* What is needed
When you reach the line with "Subscribe answered 400" in the data below, begin printing lines exactly, and stop once the line with "destruct (confirm_by_token t" has been printed.
(Source records)
(** X5: Confirm answers 200 exactly when it has changed the store; and a
    Subscribe answered 400 or 503 has written nothing and called no
    notifier, while a Subscribe that has changed the store answers with one
    of the three responses that follow the upsert. *)
Theorem answers_and_writes (env : environment) (query : option thrown)
    (db : database) (body : request_body) (token : option jsstring) :
  (status_code (c_response (GET query db token)) = 200
   ↔ c_store (GET query db token) ≠ db)
  ∧ (status_code (response (POST env db body)) ∈ [400; 503] →
     store (POST env db body) = db
     ∧ notifications (calls (POST env db body)) = [])
  ∧ (store (POST env db body) ≠ db →
     response (POST env db body) ∈ written_answers).
Proof.
  split; [| split].
  - destruct (falsy token) eqn:Hparam.
    { rewrite (GET_missing_token _ _ _ Hparam). simpl. by split. }
    destruct token as [t |]; [| done].
    assert (t ≠ []) as Hne by (by intros ->).
    destruct query as [e |].
    { unfold GET. rewrite Hparam. simpl. by split. }
    rewrite (GET_resolved _ _ Hne). cbv zeta.
    destruct (confirm_by_token t db).2 as [| row rows] eqn:Hrows.
    + apply confirm_by_token_no_rows in Hrows.
      rewrite (confirm_by_token_unchanged _ _ Hrows). simpl. by split.
    + split; [intros _ | by intros _].
      destruct (confirm_by_token_rows _ _ _ _ Hrows) as (email & r & Hr & Haw).
      intros Hsame. change ((confirm_by_token t db).1 = db) in Hsame.
      pose proof (confirm_by_token_lookup t db email) as Hrow.
      rewrite Hsame, Hr in Hrow. simpl in Hrow.
      rewrite decide_True in Hrow by done.
      injection Hrow as Hrow. destruct Haw as [_ Hpending].
      rewrite Hrow in Hpending. discriminate Hpending.
  - intros Hstatus.
    destruct (POST_cases env db body)
      as [(? & ? & _) | (r & _ & _ & _ & _ & _ & _ & _ & H)];
      [done |].
    exfalso. revert Hstatus. apply status_in_written.
    destruct H as [(_ & -> & _) | (_ & _ & ->)]; [listed |].
    destruct (sendConfirmationEmail env _ (uuidv4 env)); listed.
  - intros Hchanged.
    destruct (POST_cases env db body)
      as [(? & _) | (r & _ & _ & _ & _ & _ & _ & _ & H)];
      [done |].
    destruct H as [(_ & -> & _) | (_ & _ & ->)]; [listed |].
    destruct (sendConfirmationEmail env _ (uuidv4 env)); listed.
Qed.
(End Source records)
* Response to the exercise
    Subscribe answered 400 or 503 has written nothing and called no
    notifier, while a Subscribe that has changed the store answers with one
    of the three responses that follow the upsert. *)
Theorem answers_and_writes (env : environment) (query : option thrown)
    (db : database) (body : request_body) (token : option jsstring) :
  (status_code (c_response (GET query db token)) = 200
   ↔ c_store (GET query db token) ≠ db)
  ∧ (status_code (response (POST env db body)) ∈ [400; 503] →
     store (POST env db body) = db
     ∧ notifications (calls (POST env db body)) = [])
  ∧ (store (POST env db body) ≠ db →
     response (POST env db body) ∈ written_answers).
Proof.
  split; [| split].
  - destruct (falsy token) eqn:Hparam.
    { rewrite (GET_missing_token _ _ _ Hparam). simpl. by split. }
    destruct token as [t |]; [| done].
    assert (t ≠ []) as Hne by (by intros ->).
    destruct query as [e |].
    { unfold GET. rewrite Hparam. simpl. by split. }
    rewrite (GET_resolved _ _ Hne). cbv zeta.
    destruct (confirm_by_token t db).2 as [| row rows] eqn:Hrows.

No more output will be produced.